** EXERCISE INPUT **
==============================

Definition show_preview (content modified_content : text) (output_filename : path)
  : M unit :=
  print (nl ++ str_repeat (str "=") 50) ;;
  print ([0x1F4CA] ++ str " PREVIEW") ;;
  print (str_repeat (str "=") 50) ;;
  print (str "Original length: " ++ decimal (length content) ++ str " characters") ;;
  print (str "Modified length: " ++ decimal (length modified_content)
         ++ str " characters") ;;
  print (nl ++ str "Preview:" ++ nl ++ preview modified_content) ;;
  print (nl ++ [0x2705] ++ str " Operation completed successfully!") ;;
  print ([0x1F4C1] ++ str " Output saved to: " ++ output_filename).

Definition main : M unit :=
  print (str_repeat (str "=") 50) ;;
  print ([0x1F4C1] ++ str " FILE HANDLER PROGRAM") ;;
  print (str_repeat (str "=") 50) ;;
  read <- while_true input_round ;;
  match read with
  | None => ret tt
  | Some content =>
      modification_type <- get_modification_choice ;;
      let modified_content := modify_content U content modification_type in
      written <- while_true (output_round modified_content) ;;
      match written with
      | None => ret tt
      | Some output_filename =>
          show_preview content modified_content output_filename
      end
  end.

End Program.

(** * What the specification speaks of *)

(** The seven names [modify_content] knows. *)
Definition known_kinds : list text :=
  [str "upper"; str "lower"; str "title"; str "reverse"; str "double";
   str "remove_spaces"; str "default"].
(** C8 (amended): [include_router] rewrites the router's own objects.
    When [router.routes] is not the application's list, the router still
    holds the same objects after the call and the application's list has
    been extended by those very objects; an [APIRoute] listed [k] times
    in [router.routes] carries the prefix [k] times after one call and
    [2k] times after a second call with the same prefix: for an object
    listed once, prefix + old path, then prefix + prefix + old path. *)
Theorem include_router_mutates_router (self : FastAPI) (router : APIRouter)
    (p : string) (h : heap) (xs ys : list loc) :
  router_routes router ≠ routes self ->
  lsts h !! router_routes router = Some xs ->
  lsts h !! routes self = Some ys ->
  live h xs ->
  exists h1 h2 : heap,
    (forall fuel : nat, length xs < fuel -> include_router fuel self router p h = Done h1)
    /\ (forall fuel : nat, length xs < fuel -> include_router fuel self router p h1 = Done h2)
    /\ lsts h1 !! router_routes router = Some xs
    /\ lsts h2 !! router_routes router = Some xs
    /\ lsts h1 !! routes self = Some (ys ++ xs)
    /\ lsts h2 !! routes self = Some (ys ++ xs ++ xs)
    /\ (forall (r : loc) (a : APIRoute),
          r ∈ xs -> objs h !! r = Some (RAPI a) ->
          exists a1 a2 : APIRoute,
            objs h1 !! r = Some (RAPI a1)
            /\ objs h2 !! r = Some (RAPI a2)
            /\ path a1 = prefixed (occurrences r xs) p (path a)
            /\ path a2 = prefixed (2 * occurrences r xs) p (path a)
            /\ (occurrences r xs = 1 ->
                  path a1 = p +:+ path a /\ path a2 = p +:+ (p +:+ path a))).
Proof.
  intros Hne HL HA Hlive.
  destruct (include_router_returns self router p h xs ys Hne HL HA Hlive)
    as (h1 & Hrun1 & Hl1 & Ho1).
  assert (HL1 : lsts h1 !! router_routes router = Some xs).
  { by rewrite Hl1, lookup_insert_ne. }
  assert (HA1 : lsts h1 !! routes self = Some (ys ++ xs)).
  { by rewrite Hl1, lookup_insert_eq. }
  assert (Hlive1 : live h1 xs).
  { unfold live in *. eapply Forall_impl; [exact Hlive |].
    intros l [o Hlo]. rewrite Ho1, Hlo. simpl. eauto. }
  destruct (include_router_returns self router p h1 xs (ys ++ xs) Hne HL1 HA1 Hlive1)
    as (h2 & Hrun2 & Hl2 & Ho2).
  exists h1, h2.
  split; [done |]. split; [done |]. split; [done |].
  split; [by rewrite Hl2, lookup_insert_ne |].
  split; [done |].
  split; [by rewrite Hl2, lookup_insert_eq, <- app_assoc |].
  intros r a _ Hr.
  destruct (iter_prefix_route_API p (occurrences r xs) a) as (a1 & Hit1 & Hp1 & _).
  destruct (iter_prefix_route_API p (occurrences r xs) a1) as (a2 & Hit2 & Hp2 & _).
  assert (H1 : objs h1 !! r = Some (RAPI a1)).
  { rewrite Ho1, Hr. simpl. by rewrite Hit1. }
  assert (H2 : objs h2 !! r = Some (RAPI a2)).
  { rewrite Ho2, H1. simpl. by rewrite Hit2. }
  exists a1, a2. split; [done |]. split; [done |]. split; [done |].
  assert (Hp2' : path a2 = prefixed (2 * occurrences r xs) p (path a)).
  { rewrite Hp2, Hp1, prefixed_add. f_equal. lia. }
  split; [done |].
  intros Hone. rewrite Hp2', Hp1, Hone. done.
Qed.

Lemma include_router_mutates_router_witness :
  router_routes (mkAPIRouter 6) ≠ routes (mkFastAPI 5)
  /\ lsts router_store !! router_routes (mkAPIRouter 6) = Some [1%positive; 2%positive]
  /\ lsts router_store !! routes (mkFastAPI 5) = Some [3%positive]
  /\ live router_store [1%positive; 2%positive]
  /\ exists h1 h2 : heap,
      include_router 3 (mkFastAPI 5) (mkAPIRouter 6) "/v2" router_store = Done h1
      /\ include_router 3 (mkFastAPI 5) (mkAPIRouter 6) "/v2" h1 = Done h2
      /\ lsts h2 !! routes (mkFastAPI 5)
           = Some [3%positive; 1%positive; 2%positive; 1%positive; 2%positive]
      /\ exists a1 a2 : APIRoute,
          objs h1 !! 1%positive = Some (RAPI a1)
          /\ objs h2 !! 1%positive = Some (RAPI a2)
          /\ path a1 = "/v2/items" /\ path a2 = "/v2/v2/items".
Proof.
  assert (Hne : router_routes (mkAPIRouter 6) ≠ routes (mkFastAPI 5)) by discriminate.
  assert (Hlive : live router_store [1%positive; 2%positive]).
  { repeat constructor; vm_compute; eauto. }
  split; [exact Hne |]. split; [reflexivity |]. split; [reflexivity |].
  split; [exact Hlive |].
  destruct (include_router_mutates_router (mkFastAPI 5) (mkAPIRouter 6) "/v2"
              router_store [1%positive; 2%positive] [3%positive]
              Hne eq_refl eq_refl Hlive)
    as (h1 & h2 & Hrun1 & Hrun2 & _ & _ & _ & HA2 & Hpath).
  exists h1, h2.
  split; [apply Hrun1; simpl; lia |]. split; [apply Hrun2; simpl; lia |].
  split; [exact HA2 |].
  destruct (Hpath 1%positive (mkAPIRoute "/items" (PRef 7) ["GET"] PNone ∅))
    as (a1 & a2 & H1 & H2 & _ & _ & Hp); [set_solver | reflexivity |].
  destruct (Hp eq_refl) as [Hp1 Hp2].
  exists a1, a2. done.
Defined.

(** C9: a route of the router that is not an [APIRoute] is left as it
    was, whatever the prefix: after any call that returns, the object is
    unchanged and the application's list refers to it; and on a router
    whose list is not the application's own the call returns, with the
    router's entries appended in order. *)
Theorem include_router_keeps_other_routes (self : FastAPI) (router : APIRouter)
    (p : string) (h : heap) (xs ys : list loc) (r : loc) (o : route) :
  lsts h !! router_routes router = Some xs ->
  lsts h !! routes self = Some ys ->
  live h xs ->
  r ∈ xs ->
  objs h !! r = Some o ->
  isinstance_APIRoute o = false ->
  (forall (fuel : nat) (h' : heap),
      include_router fuel self router p h = Done h' ->
      objs h' !! r = Some o
      /\ exists zs : list loc, lsts h' !! routes self = Some zs /\ r ∈ zs)
  /\ (router_routes router ≠ routes self ->
      exists h' : heap,
        (forall fuel : nat, length xs < fuel ->
           include_router fuel self router p h = Done h')
        /\ objs h' !! r = Some o
        /\ lsts h' !! routes self = Some (ys ++ xs)).
Proof.
  intros HL HA Hlive Hin Ho Hk.
  assert (Hret : router_routes router ≠ routes self ->
          exists h' : heap,
            (forall fuel : nat, length xs < fuel ->
               include_router fuel self router p h = Done h')
            /\ objs h' !! r = Some o
            /\ lsts h' !! routes self = Some (ys ++ xs)).
  { intros Hne.
    destruct (include_router_returns self router p h xs ys Hne HL HA Hlive)
      as (h' & Hrun & Hl & _).
    exists h'. split; [done |]. split.
    - apply (for_routes_keeps_other self p (router_routes router) r o
               (S (length xs)) 0 h h' Ho Hk).
      unfold include_router in Hrun. apply Hrun. lia.
    - by rewrite Hl, lookup_insert_eq. }
  split.
  - intros fuel h' Hrun.
    split; [by eapply for_routes_keeps_other |].
    destruct (decide (router_routes router = routes self)) as [Heq | Hne].
    + destruct (for_routes_grows self p _ ys fuel 0 h h' HA Hrun) as (zs & Hz & Hpre).
      exists zs. split; [done |].
      assert (xs = ys) by (rewrite Heq in HL; congruence). subst ys.
      destruct Hpre as [k ->]. apply elem_of_app. by left.
    + destruct (Hret Hne) as (h'' & Hrun' & _ & Hz).
      assert (h' = h'').
      { specialize (Hrun' (fuel + S (length xs))). unfold include_router in *.
        apply (for_routes_more_fuel _ _ _ fuel (fuel + S (length xs))) in Hrun; [| lia].
        rewrite Hrun' in Hrun by lia. by inversion Hrun. }
      subst h''. exists (ys ++ xs). split; [done |].
      apply elem_of_app. by right.
  - intros Hne. destruct (Hret Hne) as (h' & ? & ? & ?). by exists h'.
Qed.
(** A pass over quiet observers leaves the other subscriptions alone. *)
Lemma dispatch_loop_quiet_frame ch fuel d t snapshot st h :
  NoDup snapshot →
  (∀ h', h' ∈ snapshot →
         ∃ s, subscriptions st !! h' = Some s ∧ drops ch s = false ∧
              quiet_observer (s_observer s)) →
  h ∉ snapshot →
  subscriptions (fst (dispatch_loop ch (run ch (S fuel)) d t snapshot st)) !! h
  = subscriptions st !! h.
Proof.
  revert st. induction snapshot as [|h0 rest IH]; intros st ND Q Hn; [done|].
  apply NoDup_cons in ND as [Hh0 ND].
  apply not_elem_of_cons in Hn as [Hne Hn].
  destruct (Q h0) as (s & E & D & Qs); [by left|].
  destruct (deliver_quiet ch fuel d h0 (reason_value t st) s st E D Qs)
    as (st2 & B & _ & S2 & _).
  assert (dispatch_loop ch (run ch (S fuel)) d t (h0 :: rest) st
          = dispatch_loop ch (run ch (S fuel)) d t rest st2) as ->.
  { cbn [dispatch_loop]. revert B.
    destruct (try_catch (call_next ch (run ch (S fuel)) d h0 (reason_value t st) st) _)
      as [st1 [|e|]]; unfold bind; cbn beta iota; try done.
    by intros ->. }
  rewrite IH; [by apply S2|done| |done].
  intros h' Hh'. assert (h' ≠ h0) as Hne' by (by intros ->).
  rewrite (S2 h' Hne'). apply Q. by right.
Qed.

(** X7: [race] over a list in which a token is already cancelled returns a
    token that is cancelled.  When the tokens before it in the list are
    pending and its own set is empty, the reason of the new token is [new
    Cancel] of the reason of that token, an object, whatever the rest of
    the list is. *)
Theorem race_with_a_cancelled_input_is_cancelled (ch : channel) (fuel d : nat)
    (pre : list token) (t : token) (post : list token) (c : Cancel) (st : state) :
  well_formed st →
  Forall (λ t', reason t' st = None) pre →
  reason t st = Some c → observers t st = [] →
  let r := race ch (run ch (S fuel)) d (pre ++ t :: post) st in
  reason (fst r) (fst (snd r)) = Some (new_Cancel (VCancel c)).
Proof.
  intros W P R O. cbn zeta. unfold race, new_CancelToken. cbn [fst snd].
  set (T := length (tokens st)).
  rewrite fmap_app, exec_script_app. rewrite fmap_cons.
  destruct (subscribe_all_pending ch (run ch (S fuel)) d VUndefined
              (λ _, race_observer T) pre (allocated st))
    as (st1 & E & W1 & T1 & U1 & L1 & R1 & O1).
  { by apply well_formed_allocated. }
  { eapply Forall_impl; [exact P|]. simpl. intros t' N.
    by rewrite reason_allocated_eq. }
  unfold race_observer in E. rewrite E. cbn [bind exec_script exec_action].
  pose proof (run_extends ch (S fuel)) as RX.
  eapply (reason_kept_bind ch d); [|intros; by apply exec_script_extends].
  assert (t < T) as Ht.
  { apply cancelled_token in R as (tok & I & _). eauto using lookup_lt_Some. }
  assert (reason t st1 = Some c) as Rt.
  { by rewrite R1, reason_allocated_eq. }
  assert (observers t st1 = []) as Ot.
  { rewrite O1, observers_allocated, O.
    - apply handles_on_absent. intros Hin. rewrite Forall_forall in P.
      specialize (P _ Hin). congruence.
    - apply lookup_lt_is_Some. unfold allocated. simpl. rewrite length_app. lia. }
  destruct (registered_for_replay t (race_observer T) c st1 Rt Ot)
    as (O2 & _ & E2 & R2).
  unfold subscribe. cbn [fst snd]. fold (race_observer T). rewrite R2.
  set (st2 := snd (Observable_subscribe t (race_observer T) st1)) in *.
  unfold _dispatch. rewrite O2.
  eapply (reason_kept_bind ch d); [|intros; apply extends_update_observers].
  rewrite (dispatch_loop_trigger ch fuel d t _ [] T _ st2 E2); try done.
  - unfold reason_value. by rewrite R2.
  - by destruct ch.
  - apply lookup_lt_is_Some. unfold st2.
    rewrite tokens_length_Observable_subscribe, L1.
    unfold allocated. simpl. rewrite length_app. simpl. lia.
  - unfold st2. rewrite reason_Observable_subscribe, R1. apply reason_allocated.
Qed.

Lemma race_with_a_cancelled_input_is_cancelled_witness :
  let r := race Closing (run Closing 1) 0 [0] cancelled_x in
  reason 0 cancelled_x = Some (mkCancel "x") ∧
  reason (fst r) (fst (snd r)) = Some (mkCancel "[object Object]").
Proof.
  cbn zeta. split; [done|].
  apply (race_with_a_cancelled_input_is_cancelled Closing 0 0 [] 0 []
           (mkCancel "x") cancelled_x); try done.
  apply trigger_well_formed; [apply run_well_formed|].
  apply well_formed_allocated, well_formed_empty_state.
Defined.
(** [d[key]] on a field that may be absent. *)
Definition getitem {A} (key : string) (field : option A) : result A :=
  match field with
  | Some v => Ok v
  | None => Raise (KeyError key)
  end.

(** ** The third-party cryptographic libraries *)

Inductive hash_algorithm := SHA256 | SHA512.

Class CryptoLib := {
  (** [Fernet(key)] accepts [key] (32 url-safe base64-encoded bytes). *)
  Fernet_key_ok : bytes -> bool;
  (** [Fernet.generate_key()], from 32 bytes of entropy. *)
  Fernet_generate_key : bytes -> bytes;
  (** [Fernet(key).encrypt(data)]; the second argument is the IV and timestamp. *)
  Fernet_encrypt : bytes -> bytes -> bytes -> bytes;
  (** [Fernet(key).decrypt(token)]; [None] is [InvalidToken]. *)
  Fernet_decrypt : bytes -> bytes -> option bytes;
  (** [PBKDF2HMAC(algorithm, length, salt, iterations).derive(key_material)]. *)
  PBKDF2HMAC : hash_algorithm -> nat -> bytes -> Z -> bytes -> bytes;
  urlsafe_b64encode : bytes -> bytes;
  sha384 : bytes -> bytes;
  sha256 : bytes -> bytes;
  (** [bcrypt.hashpw(password, salt)] with [salt] from [bcrypt.gensalt()]. *)
  bcrypt_hashpw : bytes -> bytes -> bytes;
  (** [bcrypt.checkpw(password, hashed)]; a malformed hash is [false]. *)
  bcrypt_checkpw : bytes -> bytes -> bool;
}.

(** Length of the Fernet token of an [n]-byte plaintext: the url-safe base64
    text of version (1) + timestamp (8) + IV (16) + AES-CBC/PKCS7 ciphertext
    (16 * (n / 16 + 1)) + HMAC (32). *)
Definition fernet_token_len (n : Z) : Z := 4 * ((73 + 16 * (n / 16) + 2) / 3).

Section LibraryContracts.
Context (L : CryptoLib).

Definition Fernet_correct : Prop :=
  forall k r p, Fernet_key_ok k = true ->
    Fernet_decrypt k (Fernet_encrypt k r p) = Some p.

Definition Fernet_keys_ok : Prop :=
  (forall r, Fernet_key_ok (Fernet_generate_key r) = true) /\
  (forall alg salt it s,
      Fernet_key_ok (urlsafe_b64encode (PBKDF2HMAC alg 32 salt it s)) = true).

(** A key is the url-safe base64 text of 32 bytes: 44 characters. *)
Definition Fernet_key_length : Prop :=
  forall k, Fernet_key_ok k = true -> length k = 44%nat.

Definition Fernet_framing : Prop :=
  forall k r p, Fernet_key_ok k = true ->
    Z.of_nat (length (Fernet_encrypt k r p)) = fernet_token_len (Z.of_nat (length p)).

(** Ciphertext integrity, for truncation: a proper prefix of a token is
    rejected under every key. *)
Definition Fernet_rejects_truncation : Prop :=
  forall k k' r p (n : nat), Fernet_key_ok k = true ->
    (n < length (Fernet_encrypt k r p))%nat ->
    Fernet_decrypt k' (take n (Fernet_encrypt k r p)) = None.

Definition bcrypt_complete : Prop :=
  forall p s, bcrypt_checkpw p (bcrypt_hashpw p s) = true.

(** Idealised bcrypt: a hash accepts no other password. *)
Definition bcrypt_binding : Prop :=
  forall p p' s, bcrypt_checkpw p' (bcrypt_hashpw p s) = true -> p' = p.
End LibraryContracts.

Section FernetWrappers.
Context `{L : CryptoLib}.

(** [Fernet(key)]: the constructor raises [ValueError] on a bad key. *)
Definition Fernet (key : bytes) : result bytes :=
  if Fernet_key_ok key then Ok key
  else Raise (ValueError "Fernet key must be 32 url-safe base64-encoded bytes").

(** [Fernet(key).encrypt(data)] *)
Definition fernet_encrypt (key r data : bytes) : result bytes :=
  f ← Fernet key; mret (Fernet_encrypt f r data).

(** [f.decrypt(token)] for [f = Fernet(key)] *)
Definition Fernet_decrypt_or_raise (f token : bytes) : result bytes :=
  match Fernet_decrypt f token with
  | Some p => Ok p
  | None => Raise InvalidToken
  end.
(** * HardwareHouse: a shallow embedding of [hardwarehouse.py]

    The development follows the layout of the Python module: Python values
    and the pieces of the runtime the module relies on, the hardware
    collectors, the benchmark probes, the two exporters, and the two
    application classes with their category dispatch.  Definitions come
    first, the statements about them after. *)

From Stdlib Require Import ZArith List String Ascii Bool Lia.
From Stdlib Require Import DecimalString DecimalZ DecimalPos DecimalFacts.
From Stdlib Require PrimFloat SpecFloat FloatOps.
From stdpp Require Import gmap strings.
Import ListNotations.

Set Warnings "-register-all".

Open Scope string_scope.
Open Scope Z_scope.

(** ** Python values *)

(** The values that reach a record of this program.  Text is a [string] of
    code points below 256.  A float that the platform hands over for a
    record is carried as the text [repr] gives for it: the program does no
    arithmetic on those.  The floats it computes with, the readings of the
    clock and the boot time, are binary64 numbers, see [float] below.  Dict
    keys are always [str] in this program; a dict is the ordered list of
    its items, in insertion order. *)
Inductive value : Type :=
| VNone
| VBool (b : bool)
| VInt (n : Z)
| VFloat (repr : string)
| VStr (s : string)
| VList (items : list value)
| VTuple (items : list value)
| VDict (fields : list (string * value)).

Abbreviation pydict := (list (string * value)).

(** A Python [float] the program computes with: an IEEE 754 binary64
    number, with the arithmetic of the processor. *)
Abbreviation float := PrimFloat.float.

(** Induction on values: the items of a list and the values of a dict
    satisfy the property. *)

Section ValueInd.
Variable P : value -> Prop.
Hypothesis HNone : P VNone.
Hypothesis HBool : forall b, P (VBool b).
Hypothesis HInt : forall n, P (VInt n).
Hypothesis HFloat : forall r, P (VFloat r).
Hypothesis HStr : forall s, P (VStr s).
Hypothesis HList : forall l, Forall P l -> P (VList l).
Hypothesis HTuple : forall l, Forall P l -> P (VTuple l).
Hypothesis HDict : forall d, Forall (fun kv => P (snd kv)) d -> P (VDict d).

Fixpoint value_rect' (v : value) : P v :=
  let fix all (l : list value) : Forall P l :=
    match l with
    | [] => @List.Forall_nil _ P
    | x :: rest => @List.Forall_cons _ P x rest (value_rect' x) (all rest)
    end in
  match v with
  | VNone => HNone
  | VBool b => HBool b
  | VInt n => HInt n
  | VFloat r => HFloat r
  | VStr s => HStr s
  | VList l => HList l (all l)
  | VTuple l => HTuple l (all l)
  | VDict d =>
      HDict d ((fix fields (d : pydict) : Forall (fun kv => P (snd kv)) d :=
                  match d with
                  | [] => @List.Forall_nil _ _
                  | kv :: rest =>
                      @List.Forall_cons _ (fun kv => P (snd kv)) kv rest
                        (value_rect' (snd kv)) (fields rest)
                  end) d)
  end.
End ValueInd.

(** [d[k] = v]: an existing key keeps its position, a new key goes last. *)
Fixpoint dict_set (d : pydict) (k : string) (v : value) : pydict :=
  match d with
  | [] => [(k, v)]
  | (k', v') :: rest =>
      if String.eqb k' k then (k', v) :: rest else (k', v') :: dict_set rest k v
  end.

(** [d.update(other)]. *)
Definition dict_update (d other : pydict) : pydict :=
  fold_left (fun acc kv => dict_set acc (fst kv) (snd kv)) other d.

Fixpoint dict_get (d : pydict) (k : string) : option value :=
  match d with
  | [] => None
  | (k', v) :: rest => if String.eqb k' k then Some v else dict_get rest k
  end.

Definition dict_keys (d : pydict) : list string := map fst d.

(** [type(v).__name__]. *)
Definition type_name (v : value) : string :=
  match v with
  | VNone => "NoneType"
  | VBool _ => "bool"
  | VInt _ => "int"
  | VFloat _ => "float"
  | VStr _ => "str"
  | VList _ => "list"
  | VTuple _ => "tuple"
  | VDict _ => "dict"
  end.

(** Truth value of an object, as [if v] tests it. *)
Definition truthy (v : value) : bool :=
  match v with
  | VNone => false
  | VBool b => b
  | VInt n => negb (n =? 0)
  | VFloat r => negb (String.eqb r "0.0" || String.eqb r "-0.0")
  | VStr s => negb (String.eqb s EmptyString)
  | VList l | VTuple l => match l with [] => false | _ => true end
  | VDict d => match d with [] => false | _ => true end
  end.

(** *** Text of a value: [str] and [repr] *)

Definition string_of_Z (z : Z) : string := NilZero.string_of_int (Z.to_int z).

(** The double quote character. *)
Definition dquote : ascii := "034"%char.

Definition hex_digit (n : nat) : ascii :=
  match n with
  | 0 => "0" | 1 => "1" | 2 => "2" | 3 => "3" | 4 => "4" | 5 => "5" | 6 => "6"
  | 7 => "7" | 8 => "8" | 9 => "9" | 10 => "a" | 11 => "b" | 12 => "c"
  | 13 => "d" | 14 => "e" | _ => "f"
  end%char%nat.

(** The two lower-case hexadecimal digits of a code point below 256. *)
Definition hex2 (c : ascii) : string :=
  let n := nat_of_ascii c in
  String (hex_digit (n / 16)%nat) (String (hex_digit (n mod 16)%nat) EmptyString).

Fixpoint contains_char (c : ascii) (s : string) : bool :=
  match s with
  | EmptyString => false
  | String c' rest => Ascii.eqb c c' || contains_char c rest
  end.

(** [str.isprintable] on one code point below 256: the C0 and C1 controls,
    DEL, the no-break space and the soft hyphen are not printable. *)
Definition is_printable (c : ascii) : bool :=
  let n := nat_of_ascii c in
  ((32 <=? n) && (n <? 127) || (161 <=? n) && negb (n =? 173))%nat.

Definition repr_char (quote c : ascii) : string :=
  if Ascii.eqb c quote || Ascii.eqb c "\" then String "\" (String c EmptyString)
  else if Ascii.eqb c "009" then "\t"
  else if Ascii.eqb c "010" then "\n"
  else if Ascii.eqb c "013" then "\r"
  else if is_printable c then String c EmptyString
  else "\x" ++ hex2 c.

Fixpoint repr_chars (quote : ascii) (s : string) : string :=
  match s with
  | EmptyString => EmptyString
  | String c rest => repr_char quote c ++ repr_chars quote rest
  end.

==============================

** TASK OBJECTIVE **
Repeat, with no changes, each line from the one with "EmptyString => EmptyString" to the end of the listing, including both ends and nothing else.

** FINAL ANSWER **
  | EmptyString => EmptyString
  | String c rest => repr_char quote c ++ repr_chars quote rest
  end.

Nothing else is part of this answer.